CAPTURE Trial Reveals BRCA Mutations Linked to Worse Outcomes in mCRPC
Those with metastatic castration-resistant prostate cancer in the BRCA subgroup experienced worse outcomes vs those in non-BRCA subgroups, according to the results of the CAPTURE trial.
Conceptual image for viral ethiology of prostate cancer. 3D illustration showing viruses infecting prostate gland which develops cancerous tumor: © Dr_Microbe - stock.adobe.com
Patients with metastatic castration-resistant prostate cancer (mCRPC) in the BRCA subgroup had worse outcomes compared with those in non-BRCA subgroups, either homologous recombination repair (HRR) non-BRCA or non-HRR, according to results of the CAPTURE trial.1
These data come from 729 patients with mCRPC who were pooled for CAPTURE from 4 multicenter, observational studies (PROREPAIR-B [NCT03075735], PROSENZA [NCT02922218], PROSTAC [NCT02362620] and PROSABI [NCT02787837]). A total of 96 (13.2%), 127 (17.4%) and 506 (69.4%) of the 729 patients were in the BRCA, HRR non-BRCA, and non-HRR subgroups, respectively.
Significantly worse radiographic progression-free survival (rPFS), time to second objective disease progression (PFS2), and overall survival (OS) were seen among patients with BRCA mutations vs the full non-BRCA mutation population (P <.05). Additionally, worse PFS2 and OS rates were seen in this group compared with those who had other HRR mutations but were BRCA wild-type (P <.05).

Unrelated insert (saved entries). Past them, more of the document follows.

(** The cache file gives back the index it was written from, for an archive of
    the same size. *)
Theorem tar_cache_roundtrip k junk size index :
  Forall (entry_ok k) index -> 0 <= size < 2 ^ 64 -> Z.of_nat (length index) < 2 ^ 32 ->
  cache_index k (cache_bytes k junk size index) (Some size) = Some index.
Proof.
  intros Hok Hs Hn. unfold cache_index, cache_bytes.
  assert (L4 : forall z, length (le_bytes 4 z) = 4%nat) by (intros; apply le_bytes_length).
  assert (L8 : forall z, length (le_bytes 8 z) = 8%nat) by (intros; apply le_bytes_length).
  set (body := concat (map (entry_bytes k junk) index)).
  assert (Hbody : length body = (length index * entrySize k)%nat) by by apply concat_entries_length.
  set (buf := ARC_MAGIC ++ _).
  assert (Hbuf : length buf = (24 + length index * entrySize k)%nat).
  { unfold buf. rewrite !length_app, !L4, L8, length_replicate, Hbody. change (length ARC_MAGIC) with 4%nat. lia. }
  unfold sizeof_TarCacheHeader. destruct (Nat.ltb_spec (length buf) 24); [lia|].
  assert (D4 : drop 4 buf = le_bytes 4 ARC_VERSION ++ le_bytes 8 size ++ le_bytes 4 (Z.of_nat (length index)) ++ replicate 4 junk ++ body) by done.
  assert (D8 : drop 8 buf = le_bytes 8 size ++ le_bytes 4 (Z.of_nat (length index)) ++ replicate 4 junk ++ body) by done.
  assert (D16 : drop 16 buf = le_bytes 4 (Z.of_nat (length index)) ++ replicate 4 junk ++ body) by done.
  assert (D24 : drop 24 buf = body) by done.
  change (take 4 buf) with ARC_MAGIC. rewrite bool_decide_eq_true_2 by done.
  rewrite D4, (take_app_length' (le_bytes 4 _) _ 4), le_val_bytes by (done || unfold ARC_VERSION; lia).
  rewrite Z.eqb_refl. cbn [negb orb].
  rewrite D8, (take_app_length' (le_bytes 8 _) _ 8), le_val_bytes by (done || lia).
  rewrite u64_id, Z.eqb_refl by lia. cbn [negb].
  rewrite D16, (take_app_length' (le_bytes 4 _) _ 4), le_val_bytes by (done || lia).
  rewrite D24, Nat2Z.id, Hbuf.
  assert (Hmax : (Z.of_nat (24 + length index * entrySize k) - Z.of_nat 24) / Z.of_nat (entrySize k) = Z.of_nat (length index)).
  { rewrite Nat2Z.inj_add, Nat2Z.inj_mul.
    replace (Z.of_nat 24 + Z.of_nat (length index) * Z.of_nat (entrySize k) - Z.of_nat 24) with (Z.of_nat (length index) * Z.of_nat (entrySize k)) by lia.
    apply Z.div_mul. destruct k; done. }
  rewrite Hmax, Z.ltb_irrefl. unfold body. rewrite read_entries_bytes by done.
  destruct (existsb _ index) eqn:E; [|done]. apply existsb_exists in E as (e & Hin & He). apply list_elem_of_In in Hin.
  rewrite Forall_forall in Hok. destruct (Hok e Hin) as (_ & Hr & _). b2p. lia.
Qed.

“The initial results suggest that BRCA patients, independent of germline or somatic origin, have shorter rPFS, PFS2, and OS, so they have worse outcomes…than HRR non-BRCA [patients], and HRR non-BRCA patients are worse than those without mutations,” David Olmos, MBBS, MSc, PhD, Hospital Universitario 12 de Octubre, Madrid, Spain, told Targeted OncologyTM.
This study sought to investigate the prevalence and outcomes associated with somatic/germline HRR alterations. In particular, experts looked at BRCA1/2 mutations in patients with mCRPC starting treatment in the first line with androgen receptor signaling inhibitors or taxanes.
“The main finding is that our study demonstrates that BRCA1/2 alterations, both germline and somatic, are associated with shorter radiographic progression-free survival, PFS2, and OS. The baseline characteristics between BRCA, HRR, or non-BRCA patients did not differ in our study. [Patients with] BRCA [mutations] also have worse outcomes than patients who have a mutation in other HRR genes different from BRCA. But still, we need to further clarify the particular contribution of some of these HRR genes,” explained Olmos.
Enrollment in the study was open to male patients aged 18 years and older who needed first-line treatment with androgen receptor signaling inhibitors or taxanes and those who had adequate tumor samples, as well as biomarker panel results. Once enrolled, patients were divided based on somatic/germline alteration(s) into different subgroups of the trial, including those with BRCA1/2 mutations (BRCA), those with HRR mutations except BRCA1/2 (HRR non-BRCA), and those without HRR alterations (non-HRR). If patients did not have a BRCA1 or BRCA2 mutation, they were classified as non-BRCA.
Experts assessed the end points of rPFS, PFS2, and OS.
In the study, 47.2% of patients presented with metastatic prostate cancer at diagnosis, and the majority of patients received androgen deprivation therapy (ADT) alone for metastatic hormone-sensitive prostate cancer (mHSPC). Only 8.1%, 1.0% and 0.1%, respectively, received ADT with docetaxel, ADT combined with androgen receptor signaling inhibitors, or ADT combined with docetaxel and androgen receptor signaling inhibitors. The median time from ADT to castration resistance was 25.0 months.
Additionally, the median age of patients at the start of first-line treatment was 72.2 years. A total of 13.3% of patients had visceral metastases, and 53.1% had an ECOG score ≥1.
Among all of the patients included in the study, 60.4% received first-line treatment for mCRPC with androgen receptor signaling inhibitors. The other 39.6% of patients were treated with taxanes in the first line, including docetaxel (37.6%) and cabazitaxel (2.1%). Most patients (80.7%) were given a second-line treatment. Of these patients, 52.3% received docetaxel. Additionally, 57.5% of patients went on to receive third-line treatment.
Overall, this study shows the negative impact of BRCA1/2 alterations on outcomes of patients with mCRPC, regardless of somatic/germline origin. It is crucial to identify these mutations early and use effective therapies to best improve patients' prognosis.
“Although limited, our exploratory analysis suggests that when we analyze BRCA1 and BRCA2, together, germline and somatic alterations are the same,” added Olmos. “The most important is that we need to identify these patients, because we know that we can deliver more precise patient care when we identify those mutations.”